#### WHAT IS EXPECTED:
In the listing below, tally each line that contains "revert". Reply with the total only.
BEGIN SUPPLIED INFORMATION
(** ** The tick and the cache *)

(** A run neither drops an entry nor touches the key of a content it does
    not go through. *)
Lemma loop_cache_local (api : Tasks.collaborator) (time : Tasks.clock) (l : list joined)
    (st : Tasks.state) (k : string) :
  (is_Some (Tasks.cache st !! k) ->
   is_Some (Tasks.cache (fst (Tasks.loop api time l st)) !! k))
  /\ ((forall r, r ∈ l -> Tasks.key (Content.id (fst r)) <> k) ->
      Tasks.cache (fst (Tasks.loop api time l st)) !! k = Tasks.cache st !! k).
Proof.
  revert st. induction l as [|c l IH]; intros st; [split; auto|].
  cbn [Tasks.loop].
  destruct (Py.truthy _); [split; auto|].
  destruct (api _ _) as [|code body]; [split; auto|].
  assert (Hrest : forall P : joined -> Prop,
             (forall r, r ∈ c :: l -> P r) -> forall r, r ∈ l -> P r).
  { intros P H r Hr. apply H. apply elem_of_cons. auto. }
  destruct (code =? 200).
  - destruct body as [v|]; [|split; auto].
    match goal with
    | |- context [Tasks.loop api time l ?s2] => destruct (IH s2) as [H1 H2]
    end.
    split.
    + intros Hk. apply H1. cbn [Tasks.cache]. unfold Cache.set.
      destruct (decide (Tasks.key (Content.id (fst c)) = k)) as [->|Hne].
      * rewrite lookup_insert_eq. eauto.
      * by rewrite lookup_insert_ne.
    + intros Hk. rewrite H2 by (apply (Hrest _ Hk)). cbn [Tasks.cache].
      apply cache_set_other. apply Hk. apply elem_of_cons. auto.
  - match goal with
    | |- context [Tasks.loop api time l ?s2] => destruct (IH s2) as [H1 H2]
    end.
    split; [exact H1|]. intros Hk. apply H2. apply (Hrest _ Hk).
Qed.

(** X17: a tick never drops a cache entry, and it leaves alone every key
    that is not the key of a row of the join. *)
Theorem X17_tick_keeps_entries (api : Tasks.collaborator) (s : Store)
    (time : Tasks.clock) (st : Tasks.state) (k : string) :
  (is_Some (Tasks.cache st !! k) ->
   is_Some (Tasks.cache (fst (Tasks.generate_comment api s time st)) !! k))
  /\ ((forall r, r ∈ select_related_author s -> Tasks.key (Content.id (fst r)) <> k) ->
      Tasks.cache (fst (Tasks.generate_comment api s time st)) !! k
      = Tasks.cache st !! k).
Proof.
  unfold Tasks.generate_comment.
  set (l := firstn 10 (Tasks.order_by_timestamp_desc (select_related_author s))).
  destruct (loop_cache_local api time l st k) as [H1 H2].
  split; [exact H1|]. intros Hk. apply H2. intros r Hr. apply Hk.
  rewrite <- order_by_perm. unfold l in Hr. by apply subseteq_take in Hr.
Qed.

(** X18: when the service answers no call with status 200, a tick leaves
    the cache as it found it. *)
Theorem X18_no_success_no_write (api : Tasks.collaborator) (s : Store)
    (time : Tasks.clock) (st : Tasks.state) :
  never_ok api ->
  Tasks.cache (fst (Tasks.generate_comment api s time st)) = Tasks.cache st.
Proof.
  intros Hnever. unfold Tasks.generate_comment.
  generalize (firstn 10 (Tasks.order_by_timestamp_desc (select_related_author s))).
  intros l. revert st. induction l as [|c l IH]; intros st; [reflexivity|].
  cbn [Tasks.loop].
  destruct (Py.truthy _); [reflexivity|].
  pose proof (Hnever (Tasks.calls st) (Tasks.body_of c)) as Hc.
  destruct (api _ _) as [|code body]; [reflexivity|].
  assert (E : (code =? 200) = false) by lia. rewrite E.
  rewrite IH. reflexivity.
Qed.

Lemma X18_no_success_no_write_witness :
  never_ok Ticks.failing
  /\ Tasks.cache (fst (Tasks.generate_comment Ticks.failing Scenario.two_contents
                         (Tasks.at_time 500) Ticks.stale))
     = Tasks.cache Ticks.stale.
Proof.
  assert (H : never_ok Ticks.failing).
  { intros log body. cbn. lia. }
  split; [exact H|].
  exact (X18_no_success_no_write Ticks.failing Scenario.two_contents (Tasks.at_time 500)
           Ticks.stale H).
Defined.

(** An entry a run leaves under a key is one it found there or one it
    wrote, and what it wrote expires no later than 24 hours after its
    end. *)
Lemma loop_entries_bound (api : Tasks.collaborator) (time : Tasks.clock) (k : string)
    (bound : Z) (l : list joined) (st : Tasks.state) :
  Tasks.steady time ->
  (forall e, Tasks.cache st !! k = Some e -> Cache.expires e <= bound) ->
  Tasks.at_get time (Tasks.calls (fst (Tasks.loop api time l st))) + Tasks.timeout <= bound ->
  forall e,
    Tasks.cache (fst (Tasks.loop api time l st)) !! k = Some e ->
    Cache.expires e <= bound.
Proof.
  intros Hs. revert st. induction l as [|c l IH]; intros st Hst Hend; [exact Hst|].
  cbn [Tasks.loop] in Hend |- *.
  destruct (Py.truthy _); [exact Hst|].
  destruct (api _ _) as [|code body]; [exact Hst|].
  destruct (code =? 200).
  - destruct body as [v|]; [|exact Hst].
    match goal with
    | |- context [Tasks.loop api time l ?s2] =>
        pose proof (loop_time_le api time l s2 Hs) as Hle; apply (IH s2)
    end; [|exact Hend].
    cbn [Tasks.cache Tasks.calls] in Hle, Hend |- *. intros e.
    destruct (decide (Tasks.key (Content.id (fst c)) = k)) as [<-|Hne].
    + rewrite cache_set_same. intros [= <-]. cbn [Cache.expires].
      pose proof (steady_call time (Tasks.calls st) (Tasks.body_of c) Hs). lia.
    + rewrite cache_set_other by assumption. apply Hst.
  - match goal with
    | |- context [Tasks.loop api time l ?s2] => apply (IH s2)
    end; [exact Hst | exact Hend].
Qed.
END SUPPLIED INFORMATION
#### FINISHED EXERCISE:
3